Mr. Sousa Mendes started ignoring Lisbon’s orders before Germany’s invasion of France. Many of his visas, however, were issued in the frantic month of June 1940, when the Germans were tightening their grip on the country.

Mr. Sousa Mendes signed the visas himself, working late into the night, which eventually prompted a complaint about how the consulate was operating. The Portuguese government, which had been looking into his activities, then scrambled to bring home their rebel consul from Bordeaux.

Mr. Sousa Mendes returned to Lisbon in early July, after the Portuguese instructed the Spanish border police to turn back holders of the visas he issued. During the disciplinary proceedings that were then opened against him in Lisbon, Mr.
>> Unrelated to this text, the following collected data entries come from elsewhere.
(* ===== verification/MediaStorage.v ===== *)
(** * The interface of a media store and the migration between two of them
    ([media_storage.go], [media_migrate.go])

    A store of cached media is a record of operations on a world both stores live in;
    [StorageLaws] is what the migration relies on, [Apart] that one store leaves alone
    what the other holds.  The local directory and the bucket are instances in
    [MediaMigrate].  Every interaction can fail; the answers are numbered. *)
From S2P Require Import Prelude MediaPurge.
#[local] Open Scope Z_scope.

Section Storage.
Context {W : Type}.

(** ** Interactions *)

Definition M (A : Type) : Type := nat → W → nat * W * result string A.

Definition ret {A} (a : A) : M A := λ n w, (n, w, Ok a).
Definition raise {A} (e : string) : M A := λ n w, (n, w, Err e).
Definition bind {A B} (m : M A) (f : A → M B) : M B :=
  λ n w, match m n w with (n, w, Ok a) => f a n w | (n, w, Err e) => (n, w, Err e) end.
Definition attempt {A} (m : M A) : M (result string A) := λ n w, match m n w with (n, w, r) => (n, w, Ok r) end.

(** From [P], an operation that ends well leaves [Q], one that fails leaves [E]. *)
Definition triple {A} (P : W → Prop) (m : M A) (Q : A → W → Prop) (E : W → Prop) : Prop :=
  ∀ n w, P w → match m n w with (_, w', Ok a) => Q a w' | (_, w', Err _) => E w' end.

Lemma triple_ret {A} (a : A) (P : W → Prop) Q E : (∀ w, P w → Q a w) → triple P (ret a) Q E.
Proof. intros H n w HP. by apply H. Qed.

Lemma triple_raise {A} e (P : W → Prop) (Q : A → W → Prop) (E : W → Prop) : (∀ w, P w → E w) → triple P (raise e) Q E.
Proof. intros H n w HP. by apply H. Qed.

Lemma triple_bind {A B} (m : M A) (f : A → M B) P R Q E : triple P m R E → (∀ a, triple (R a) (f a) Q E) → triple P (bind m f) Q E.
Proof. intros Hm Hf n w HP. specialize (Hm n w HP). unfold bind. destruct (m n w) as [[n' w'] [a|e]]; [by apply Hf|done]. Qed.

Lemma triple_attempt {A} (m : M A) P Q E E' : triple P m Q E → triple P (attempt m) (λ r w, match r with Ok a => Q a w | Err _ => E w end) E'.
Proof. intros Hm n w HP. specialize (Hm n w HP). unfold attempt. by destruct (m n w) as [[n' w'] [a|e]]. Qed.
Sousa Mendes responded that “my aim was first and foremost humanitarian.”

Last week’s unanimous vote in Parliament stemmed from an initiative by an independent lawmaker, Joacine Katar Moreira, who was born in Guinea-Bissau, one of Portugal’s former African colonies.

She called Mr. Sousa Mendes “a heroic figure” who “prioritized ethical awareness over the dictates of the law of a Fascist state.”

Mr. Mendes, the diplomat’s grandson, said he was happy that the vote in Parliament was started by “an independent lawmaker and not by one of the big traditional parties, and even more so by this particular lady now that there is so much debate over racism in the world.”

Mr. Mendes lives in France but travels regularly to Portugal, which he described as “a country that makes me now proud because of its tolerance, even if it has not been completely immune recently to the resurgence of the far right in Europe.”

No date has been scheduled yet for the inauguration of the cenotaph, Mr. Mendes said. The family had decided that Mr. Sousa Mendes’s remains should remain in the family crypt, next to his wife and “in the village that he really loved.” The next goal, Mr. Mendes said, was to open a museum in his grandfather’s hometown, hopefully in 2021.